Being one of the world’s biodiversity hotspots, Southeast Asia’s rainforest is home to an extremely high density of species. However, the region has lost a high proportion of its rainforest as a result of logging and conversion to agriculture since the early 1970s, causing declines in species diversity across wide-ranging taxa. Studies have found that this loss has been driven by changes in microclimatic conditions, resources (for feeding, breeding, protection against predators, and refuge during extreme weather events), and connectivity. Invertebrates, in particular, have been found to decline in richness, abundance, and biomass with land-use change (although logging seems to have much less of an impact than converting forest to agriculture), causing concerns over the various functions they support in the ecosystem, including nutrient recycling, pollination, and biological control.

Despite an increasing number of studies, the effects of habitat change and alternative management options on many invertebrate taxa remain unknown, making studies assessing them a priority for informing targeted and successful conservation efforts. In this thesis, I investigated the impacts of rainforest logging and conversion to oil palm on semi-aquatic bugs (Gerromorpha, Hemiptera), representing aquatic communities, as well as management decisions by oil palm smallholders within existing plantations on butterflies (Rhopalocera, Lepidoptera), representing terrestrial communities. Studies took place in Sabah, Malaysian Borneo for semi-aquatic bugs (Chapters 2 – 4) and Selangor, Peninsular Malaysia for butterflies (Chapters 5 & 6). In Selangor, I also studied the effects of environmental conditions at a smaller scale, particularly how habitat structure and complexity within smallholder plantations affected the resource-use behaviour of butterflies.

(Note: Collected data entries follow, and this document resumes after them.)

(* ===== verification/AppFacts.v ===== *)
(** The application: which paths are served at all, and what may come of a
    request. *)
From S2P Require Import Prelude JsMap SafeString Json JsonText Double Tabs Settings SettingsFacts Headers Origin Upstream UpstreamFacts WsAuthIndex AuthService AuthFacts AuthSafety AuthMiddleware MiddlewareFacts Routes.
From S2P Require Import TabRoutes AuthRoutes SettingsRoutes AdminRoutes Config ConfigFacts App.
Open Scope Z_scope.

(** * Paths *)

Lemma utf16_length c : (length (utf16 c) <= 2)%nat.
Proof. unfold utf16. by case_match; cbn; lia. Qed.
Lemma hex_pair_length s b r : hex_pair s = Some (b, r) → length s = (3 + length r)%nat.
Proof.
  unfold hex_pair. destruct s as [|c [|x [|y s]]]; try (by repeat case_match).
  case_match; try done; repeat case_match; try done. all: intros (u & _ & (v & _ & [= _ <-])%bind_Some)%bind_Some; cbn; lia.
Qed.
Lemma hex_pairs_length n : ∀ s bs r, hex_pairs n s = Some (bs, r) → (length r <= length s)%nat.
Proof.
  induction n as [|n IH]; intros s bs r Hs; cbn in Hs; [by injection Hs as _ <-|].
  apply bind_Some in Hs as ([b s1] & H1%hex_pair_length & ([bs' s2] & H2%IH & [= _ <-])%bind_Some). lia.
Qed.
Lemma decode_uri_length fuel : ∀ s r, decode_uri fuel s = Some r → (length r <= length s)%nat ∧ (37%Z ∈ s → length r < length s)%nat.
Proof.
  induction fuel as [|fuel IH]; intros s r Hs; cbn [decode_uri] in Hs; [done|].
  destruct s as [|c rest]; [injection Hs as <-; split; [done|]; intros Hin; by apply elem_of_nil in Hin|].
  destruct (Z.eqb_spec c 37) as [->|Hc].
  - apply bind_Some in Hs as ([b s1] & H1%hex_pair_length & (n & _ & ([bs s2] & H2%hex_pairs_length & ([cp tail] & _ & Ht)%bind_Some)%bind_Some)%bind_Some).
    destruct tail; [|done]. apply bind_Some in Ht as (r' & [Hr _]%IH & [= <-]). rewrite length_app. pose proof (utf16_length cp). lia.
  - apply bind_Some in Hs as (r' & [Hr Hp]%IH & [= <-]). cbn [length]. split; [lia|]. intros [?|Hin]%elem_of_cons; [done|]. specialize (Hp Hin). lia.
Qed.
Lemma decode_plain fuel : ∀ s, (length s < fuel)%nat → 37 ∉ s → decode_uri fuel s = Some s.
Proof.
  induction fuel as [|fuel IH]; intros s Hl Hs; [lia|]. cbn [decode_uri]. destruct s as [|c rest]; [done|].
  apply not_elem_of_cons in Hs as [Hc Hs]. rewrite (proj2 (Z.eqb_neq c 37)) by congruence. cbn in Hl. by rewrite IH by (lia || done).
Qed.
Lemma encoded_slash_plain s : 37 ∉ s → encoded_slash s = false.
Proof.
  induction s as [|c s IH]; [done|]. intros [Hc Hs]%not_elem_of_cons. cbn [encoded_slash]. rewrite IH by done. rewrite !orb_false_iff.
  assert (ascii_lower c ≠ 37) as Hl.
  { unfold ascii_lower. destruct (Z.leb_spec 65 c), (Z.leb_spec c 90); cbn; lia. }
  split_and!; [..|done]; apply bool_decide_eq_false; cbn; intros [= E _]; by apply Hl.
Qed.
(** A canonical path is one without escapes. *)
Lemma canonicalPath_spec url p : canonicalPath url = Some p ↔ p = raw_pathname url ∧ 37 ∉ p.
Proof.
  unfold canonicalPath. cbn zeta. split.
  - destruct (encoded_slash _); [done|]. intros (d & Hd & Hp)%bind_Some. case_bool_decide as E; [|done]. injection Hp as <-.
    split; [done|]. intros Hin. destruct (decode_uri_length _ _ _ Hd) as [_ Hlt]. rewrite E in Hlt, Hin. specialize (Hlt Hin). lia.
  - intros [-> Hp]. rewrite encoded_slash_plain by done. unfold decodeURIComponent. rewrite decode_plain by (lia || done).
    cbn [mbind option_bind]. by rewrite bool_decide_true.
Qed.
(* ===== verification/ProbeGate.v ===== *)
(** The probes of the administration view ([ProbeGate] and [boundedProbe] of
    [apps/server/src/admin-service.ts]): at most [capacity] operations at a
    time, in the order of the calls, each against a timer.

    A probe is numbered by its call.  The events are the call
    ([boundedProbe]), its timer, the callback of [lease.granted]
    ([on_granted]) and the settlement of the underlying operation; grants and
    releases happen inside of them, where the source makes them.  The timer of
    a probe may run its callback as long as it is armed, also when clearing it
    has failed. *)
From S2P Require Import Prelude Teardown.
(** [Arms], [Refuses] and [FiresAtOnce] are those of [Teardown.arming]. *)

Inductive outcome := Resolved | Rejected | TimedOut.
#[export] Instance outcome_eq_dec : EqDecision outcome.
Proof. solve_decision. Defined.
(** The underlying operation. *)
Inductive underlying := NotStarted | Pending | Settled.
#[export] Instance underlying_eq_dec : EqDecision underlying.
Proof. solve_decision. Defined.

(** [ProbeWaiter] with the closure of its release, and the variables of
    [boundedProbe]; [returned] is how its promise settled. *)
Record probe := Probe {
  entered : bool;        (* [gate.acquire()] has been called *)
  cancelled : bool;
  granted : bool;
  released : bool;
  delivered : bool;      (* the callback of [lease.granted] has run *)
  operation : underlying;
  timer : bool;
  returned : option outcome;
}.
Definition started (p : probe) : bool := negb (bool_decide (operation p = NotStarted)).

Record gate := Gate { active : nat; waiters : list nat; probes : list probe }.
Definition new_gate : gate := Gate 0 [] [].

Section gate.
Variable capacity : nat.

Definition set_cancelled (p : probe) : probe :=
  Probe (entered p) true (granted p) (released p) (delivered p) (operation p) (timer p) (returned p).
Definition set_granted (p : probe) : probe :=
  Probe (entered p) (cancelled p) true (released p) (delivered p) (operation p) (timer p) (returned p).
Definition set_released (p : probe) : probe :=
  Probe (entered p) (cancelled p) (granted p) true (delivered p) (operation p) (timer p) (returned p).
Definition set_delivered (p : probe) : probe :=
  Probe (entered p) (cancelled p) (granted p) (released p) true (operation p) (timer p) (returned p).
Definition set_operation (u : underlying) (p : probe) : probe :=
  Probe (entered p) (cancelled p) (granted p) (released p) (delivered p) u (timer p) (returned p).
Definition set_timer (b : bool) (p : probe) : probe :=
  Probe (entered p) (cancelled p) (granted p) (released p) (delivered p) (operation p) b (returned p).
Definition set_returned (o : outcome) (p : probe) : probe :=
  Probe (entered p) (cancelled p) (granted p) (released p) (delivered p) (operation p) (timer p) (Some o).
Definition update (i : nat) (f : probe → probe) (g : gate) : gate :=
  Gate (active g) (waiters g) (alter f i (probes g)).
Definition cancelled_at (g : gate) (i : nat) : bool :=
  match probes g !! i with Some p => cancelled p | None => false end.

In Chapter 2, I developed length-biomass equations which can be used to predict the biomass of semi-aquatic bugs from their body lengths. Biomass can be a good indicator of ecosystem function but obtaining these data can be costly and difficult. I found that power regression equations gave the most accurate estimations of biomass across life stages, particularly when taking into account the body forms of semi-aquatic bugs. In Chapter 3, I investigated the impacts of forest conversion for logging and oil palm on semi-aquatic bug communities. Despite being sensitive to anthropogenic disturbance and ecologically important (they are predators of invertebrates and prey for some invertebrates and vertebrates), semi-aquatic bugs are little studied in the region. The abundance and species richness were lower following forest conversion, whilst total biomass was not affected, potentially indicating the robustness of prey availability for predators of semi-aquatic bugs. In Chapter 4, I assessed the effects of within-stream physical structure and maintaining forested margins around oil palm streams on semi-aquatic bugs. I found that, at the small-scale (along 10-meter transect), there was a significantly higher abundance of semi-aquatic bugs in oil palm streams with forested margins than those without, as well as significantly different community composition. However, species richness and total biomass remained unaffected.

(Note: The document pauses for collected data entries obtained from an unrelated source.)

(** Of the first [p] workers, none idles while there are values left. *)
Definition busy (p : nat) m : Prop := ∀ k, (k < p)%nat → workers m !! k = Some None → (length (results m) ≤ next m)%nat.
Lemma take_next_busy p k m : busy p m → busy p (take_next first k m) ∧
  (k < length (workers m) → (workers (take_next first k m) !! k = Some None → length (results m) ≤ next m))%nat.
Proof.
  intros Hb. assert (k < length (workers m) → (workers (take_next first k m) !! k = Some None → length (results m) ≤ next m))%nat as Hk.
  { unfold take_next. intros Hk. destruct (Nat.ltb_spec (next m) (length (results m))); cbn; [|lia].
    by rewrite list_lookup_insert_eq. }
  split; [|done]. intros k' Hk' Hn. rewrite (proj2 (take_next_length k m)).
  assert (next m ≤ next (take_next first k m))%nat as Hle by (unfold take_next; case_match; cbn; lia).
  destruct (decide (k = k')) as [<-|Hne].
  - assert (k < length (workers m))%nat as Hl.
    { rewrite <-(proj1 (take_next_length k m)). by eapply lookup_lt_Some. }
    specialize (Hk Hl Hn). lia.
  - rewrite take_next_workers in Hn by done. specialize (Hb k' Hk' Hn). lia.
Qed.
Lemma mapConcurrent_ok n c : mapping_ok n (mapConcurrent first n c : mapping A R) ∧
  length (workers (mapConcurrent first n c : mapping A R)) = Nat.min c n ∧
  busy (Nat.min c n) (mapConcurrent first n c : mapping A R).
Proof.
  unfold mapConcurrent. set (w := Nat.min c n). set (m0 := Mapping 0 (replicate w None) (replicate n None) []).
  assert (∀ p, (p ≤ w)%nat → let m := foldl (λ m k, take_next first k m) m0 (seq 0 p) : mapping A R in
    mapping_ok n m ∧ length (workers m) = w ∧ busy p m ∧ ∀ k, (p ≤ k < w)%nat → workers m !! k = Some None) as H.
  { induction p as [|p IH]; intros Hp.
    - cbn. split_and!; try by rewrite length_replicate.
      + split; cbn; try done; try by rewrite length_replicate. { lia. }
        * intros i. split; [|lia]. intros [r Hr]. destruct (replicate n None !! i) eqn:E; [|done].
          apply lookup_replicate in E as [-> _]. done.
        * intros k i a [? _]%lookup_replicate. done.
        * intros k k' i a a' [? _]%lookup_replicate. done.
      + intros k. lia.
      + intros k Hk. apply lookup_replicate. split; [done|lia].
    - destruct IH as (Hm & Hl & Hb & Hr); [lia|]. rewrite seq_S, foldl_app. cbn [foldl Nat.add].
      set (m := foldl _ m0 (seq 0 p)) in *.
      destruct (take_next_busy p p m Hb) as [Hb' Hn]. split_and!.
      + apply take_next_ok; [done|lia|]. intros i a. rewrite Hr by lia. done.
      + by rewrite (proj1 (take_next_length p m)).
      + intros k Hk Hi. destruct (decide (k = p)) as [->|]; [|apply (Hb' k); [lia|done]].
        rewrite (proj2 (take_next_length p m)). rewrite Hl in Hn. specialize (Hn ltac:(lia) Hi).
        unfold take_next. case_match; cbn; lia.
      + intros k Hk. rewrite take_next_workers by lia. apply Hr. lia. }
  destruct (H w ltac:(lia)) as (? & ? & ? & _). split_and!; done.
Qed.
Lemma unmapped_worker m : mapped m = false → ∃ k w, workers m !! k = Some (Some w).
Proof.
  unfold mapped. induction (workers m) as [|[w|] l IH]; [done|intros _; by exists 0%nat, w|]. intros (k & w & Hk)%IH. by exists (S k), w.
Qed.
(** When all workers have ended, every value has its result. *)
Lemma mapped_results n m : mapping_ok n m → busy (length (workers m)) m → (n = 0 ∨ 0 < length (workers m))%nat → mapped m = true →
  called m = seq 0 n ∧ ∀ i, (i < n)%nat → is_Some (results m !! i ≫= id).
Proof.
  intros [H1 H2 H3 H4 H5 H6] Hb Hw Hm. unfold mapped in Hm. rewrite forallb_forall in Hm.
  assert (∀ k a i, workers m !! k ≠ Some (Some (i, a))) as Hnone.
  { intros k a i Hk. specialize (Hm (Some (i, a))). rewrite <-list_elem_of_In in Hm. by specialize (Hm (list_elem_of_lookup_2 _ _ _ Hk)). }
  assert (next m = n) as Hn.
  { destruct Hw as [->|Hw]; [lia|]. destruct (lookup_lt_is_Some_2 (workers m) 0%nat Hw) as [[[i a]|] Hk]; [by apply Hnone in Hk|].
    specialize (Hb 0%nat Hw Hk). lia. }
  rewrite H3, Hn. split; [done|]. intros i Hi. apply H4. split; [lia|]. intros k a. apply Hnone.
Qed.
End map.
(** *** The upgrades *)

Lemma upgrade_begin_ok r s : server_ok s → server_ok (on_upgrade options configured r s).
Proof.
  intros [S1 S2 S3 S4 S5 S6]. split; cbn; try done.
  - intros k u [Hu|[_ Hu]]%lookup_app_Some; [by eapply S2|]. apply list_lookup_singleton_Some in Hu as [_ <-].
    assert (∀ st, st ∈ [401; 403; 404; 503] → upgrade_ok (Upgrade r Ended [Respond st])) as Hr.
    { intros st Hst. split; [by apply (ends_respond [])|]. intros id t Hi. no_more Hi. }
    unfold acceptUpgrade. destruct (accepting s); cbn [negb]; [|apply Hr; in_list].
    destruct (authorizeUpgrade r options) as [id|st] eqn:Ha.
    + destruct configured eqn:Hc; [|apply Hr; in_list]. split; [done|]. intros i t Hi. no_more Hi.
    + apply Hr. revert Ha. unfold authorizeUpgrade. repeat case_match; intros [= <-]; in_list.
  - intros i c Hi. destruct (S3 i c Hi) as (u & Hu & Hf). exists u. split; [by apply lookup_app_l_Some|done].
  - intros Hc. by apply (closed_evolves s); [auto|apply evolves_refl|..].
Qed.
Lemma upgrade_resume_ok k u id n s : upgrades s !! k = Some u → stage_of u = Authenticating id →
  server_ok s → server_ok (resume_upgrade k id n s).
Proof.
  intros Hu Hst [S1 S2 S3 S4 S5 S6]. unfold resume_upgrade.
  pose proof (continue_facts k id (accepting s) n) as Hf. destruct (continueUpgrade k id (accepting s) n) as [l o]. destruct Hf as (He & Ht & Ho).
  destruct (S2 _ _ Hu) as [Hok _]. rewrite Hst in Hok. destruct Hok as (Ha & Hlog & Hcf).
  set (u' := Upgrade (request u) Ended (log u ++ l)).
  assert (log u' = l) as Hl' by (cbn; by rewrite Hlog).
  set (us := alter (λ u, Upgrade (request u) Ended (log u ++ l)) k (upgrades s)).
  assert (us !! k = Some u') as Hk by (subst us; by rewrite list_lookup_alter_eq, Hu).
  assert (∀ j, j ≠ k → us !! j = upgrades s !! j) as Hne by (intros j ?; subst us; by rewrite list_lookup_alter_ne).
  assert (∀ i c, clients s !! i = Some c → upgrade_of c ≠ k) as Hnew.
  { intros i c Hi Hk'. destruct (S3 i c Hi) as (v & Hv & Hs & _). congruence. }
  assert (∀ i c, (clients s ++ match o with Some c => [c] | None => [] end) !! i = Some c → clients s !! i = Some c ∨ o = Some c) as Hin.
  { intros i c [?|[_ Hi]]%lookup_app_Some; [by left|right]. destruct o; [|done]. by apply list_lookup_singleton_Some in Hi as [_ <-]. }
  split; cbn -[alter]; fold us; try done.
  - intros i c [?| ->]%Hin; [by eapply S1|]. by destruct Ho as (_ & _ & ? & _).
  - intros j v. destruct (decide (j = k)) as [->|?]; [|rewrite Hne by done; apply S2]. rewrite Hk. intros [= <-].
    split; [by rewrite Hl'|]. rewrite Hl'. intros i t Hi. destruct (Ht i t Hi) as [-> ?]. done.
  - intros i c [Hc|Hc]%Hin.
    + rewrite Hne by by eapply Hnew. by eapply S3.
    + subst o. destruct Ho as (_ & -> & _ & Hr & _ & Hx). exists u'. split; [done|].
      split_and!; try done; rewrite ?Hl'; [done|]. destruct (connection_of c); [|done]. by destruct Hx as [<- ?].
  - rewrite fmap_app. destruct o as [c|]; cbn; [|by rewrite app_nil_r]. destruct Ho as (_ & <- & _).
    apply NoDup_app. split_and!; [done| |apply NoDup_singleton]. intros j (c' & -> & [i Hi]%list_elem_of_lookup)%list_elem_of_fmap.
    rewrite list_elem_of_singleton. by eapply Hnew.
  - intros Hc. destruct (S6 Hc) as [Z1 Z2 Z3 Z4 Z5 Z6]. split; try done. cbn.
    intros i c [Hi|Hi]%Hin; [by eapply Z6|]. subst o. destruct Ho as [? _]. congruence.
Qed.

(** *** The control *)

Lemma stopAccepting_evolves s : evolves (clients s) (clients (stopAccepting s)).
Proof. unfold stopAccepting. destruct (negb _); apply evolves_refl. Qed.
Lemma control_frame s :
  clients (onHttpServerClose configured s) = clients s ∧ upgrades (onHttpServerClose configured s) = upgrades s ∧
  accepting (onHttpServerClose configured s) = false ∧ heartbeat (onHttpServerClose configured s) = false ∧
  closePromise (onHttpServerClose configured s) = closePromise s ∧ close_listener (onHttpServerClose configured s) = close_listener s ∧
  close_method (onHttpServerClose configured s) ≠ Hooked ∧
  (configured = true → disposals (onHttpServerClose configured s) = S (disposals s)) ∧
  (upgrade_listener s = accepting s → upgrade_listener (onHttpServerClose configured s) = false).
Proof.
  unfold onHttpServerClose, restoreHttpServerClose, stopAccepting.
  destruct (accepting s) eqn:Ha; cbn [negb]; unfold disposeAuthentication, stopHeartbeat; cbn [close_method];
    destruct (bool_decide (close_method s = Hooked)) eqn:Hm; cbn; rewrite ?Ha; split_and!; try done;
    try (by apply bool_decide_eq_false in Hm); by intros ->.
Qed.
Lemma close_frame s : closePromise s = false → let s' := close configured s in
  clients s' = terminate_client <$> clients s ∧ upgrades s' = upgrades s ∧
  accepting s' = false ∧ heartbeat s' = false ∧ closePromise s' = true ∧ close_listener s' = false ∧
  close_method s' ≠ Hooked ∧ (configured = true → disposals s' = S (disposals s)) ∧
  (upgrade_listener s = accepting s → upgrade_listener s' = false).
Proof.
  intros Hc. unfold close, restoreHttpServerClose, stopAccepting. rewrite Hc.
  destruct (accepting s) eqn:Ha; cbn [negb]; unfold disposeAuthentication, closeClients, stopHeartbeat; cbn [close_method with_clients];
    destruct (bool_decide (close_method s = Hooked)) eqn:Hm; cbn; rewrite ?Ha; split_and!; try done;
    try (by apply bool_decide_eq_false in Hm); by intros ->.
Qed.
Lemma terminated_all (cs : list client) (i : nat) c : (terminate_client <$> cs) !! i = Some c → listed c = true → Terminate ∈ acts c.
Proof.
  rewrite list_lookup_fmap. intros (c0 & Hi & ->)%fmap_Some Hl. unfold terminate_client in *.
  destruct (listed c0) eqn:Hc; [|congruence]. apply elem_of_app. right. by left.
Qed.
Lemma http_close_ok s : server_ok s → server_ok (onHttpServerClose configured s).
Proof.
  intros Hs. destruct (control_frame s) as (E1 & E2 & E3 & E4 & E5 & E6 & E7 & E8 & E9).
  apply (evolves_ok s); try done; [rewrite E1; apply evolves_refl| |].
  - rewrite E3. apply E9, Hs.
  - rewrite E5. intros [Z1 Z2 Z3 Z4 Z5 Z6]%(s_closed _ Hs). split; try done; [congruence| |by rewrite E1].
    intros Hcf. by rewrite E8.
Qed.
Lemma without_listener_ok s : server_ok s → server_ok (without_close_listener s).
Proof.
  intros Hs. apply (evolves_ok s); try done; [apply evolves_refl|apply Hs|].
  intros [Z1 Z2 Z3 Z4 Z5 Z6]%(s_closed _ Hs). by split.
Qed.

In Chapter 5, I investigated the effects of smallholder management decisions, in terms of replanting and crop choices after replanting (monoculture vs polyculture), on butterfly assemblages. I found that smallholders managed their plantations in widely different ways, resulting in differing habitat structure and complexity across plantations, but that broad management decisions (immature monoculture, immature polyculture, and mature monoculture plantations) did not significantly impact the density or species richness of butterflies. Despite this, finer scale differences, such as more understory vegetation, including nectar sources for adult butterflies, as well as polyculture farming, increased the density of butterflies. In Chapter 6, I studied the impacts of habitat structure and complexity, associated with management decisions, on the resource-use behaviour of butterflies. Although data were limited, I found that the novel methods developed for this chapter are promising and can provide detailed information at a small scale, which could be applied in other habitat types.

In conclusion, this thesis found that semi-aquatic bugs are sensitive to rainforest logging and conversion to oil palm. I also demonstrated that conservation management around streams (by maintaining forested margins) and within plantations (by maintaining understory vegetation including hostplants and nectar sources, as well as polyculture farming) can increase the abundance of semi-aquatic bugs and butterflies, respectively. I also demonstrated that agricultural habitats do not support forest-dependent species, at least within the two taxa studied here. Therefore, in addition to the evident negative impacts on many other taxa that existing studies have found, this confirms that preventing further forest conversion remains a priority for biodiversity conservation. Nevertheless, conservation management options I have identified open up opportunities to better support persisting species within altered habitats, particularly oil palm systems, potentially increasing biodiversity and associated ecosystem processes across the wider landscape.